Il passe sa petite enfance à Saintes, et entre comme élève architecte chez Georges Naud, responsable des monuments historiques de la Charente Inférieure (aujourd'hui appelée Charente-Maritime), puis en 1921 élève de Cormon à l'Ecole des Beaux Arts de Paris, et en l'atelier de Jean-Paul Laurens.
Lauréat Abd El Tif en 1925 (il en fut le plus jeune pensionnaire). Ami de Jean Launois, outre ses portraits reconnus, il peint Alger et la Kasbah. Ses études de femmes rappellent celles de Delacroix, mais si son inspiration est lumineuse (le fameux ciel d'Alger) sa touche est plus cézannienne que purement orientaliste. Il repart d'Algérie en 1928, pour y revenir en 1931.

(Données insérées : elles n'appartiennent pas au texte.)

Lemma reject_own (p : nat) (e : failure) (r : renderer) :
  promises (reject p e r) !! p
  = match promises r !! p with
    | Some s => Some s
    | None => Some (Rejected e)
    end.
Proof.
  unfold reject. destruct (promises r !! p) eqn:Hp; fields; [exact Hp|].
  apply lookup_insert_eq.
Qed.

Lemma is_Some_resolve (p : nat) (v : bound) (r : renderer) (q : nat) :
  is_Some (promises (resolve p v r) !! q) → is_Some (promises r !! q) ∨ q = p.
Proof.
  destruct (decide (q = p)) as [->|Hne]; [auto|].
  rewrite resolve_promises by exact Hne. auto.
Qed.

Lemma is_Some_reject (p : nat) (e : failure) (r : renderer) (q : nat) :
  is_Some (promises (reject p e r) !! q) → is_Some (promises r !! q) ∨ q = p.
Proof.
  destruct (decide (q = p)) as [->|Hne]; [auto|].
  rewrite reject_promises by exact Hne. auto.
Qed.

(* What the renderer is after a bind has built its proxy. *)
Lemma bound_with_frame (p : nat) (apiClassName : string) (boundApi : MainApiBinding)
    (r : renderer) :
  let r' := bound_with p apiClassName boundApi r in
  timers r' = timers r ∧ nextObject r' = S (nextObject r) ∧ sent r' = sent r ∧
  uncaught r' = uncaught r ∧ _mainApiMap r' = _mainApiMap r ∧
  _boundMainApis r' = dict_set (λ _, true) apiClassName boundApi (_boundMainApis r) ∧
  (∀ q, q ≠ p → promises r' !! q = promises r !! q) ∧
  promises r' !! p = match promises r !! p with
                     | Some s => Some s
                     | None => Some (Resolved (Proxy boundApi))
                     end.
Proof.
  cbv zeta. unfold bound_with.
  match goal with |- context [resolve p ?v ?r0] =>
    destruct (resolve_frame p v r0) as (-> & -> & -> & -> & -> & ->);
    pose proof (resolve_own p v r0) as Hown;
    pose proof (resolve_promises p v r0) as Hothers end.
  fields. repeat split; auto.
Qed.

Auteur de nombreuses illustrations et affiches, il peint notamment outre ses toiles algériennes, des paysages de Haute-Provence, et d'Île-de-France.
Comme André Hambourg, il entre dans la Résistance, collabore à Vaincre. Il voyage en Afrique sub-saharienne en 1970, au Sénégal comme coopérant artistique. Il meurt subitement en son domicile parisien le 1er octobre 1977.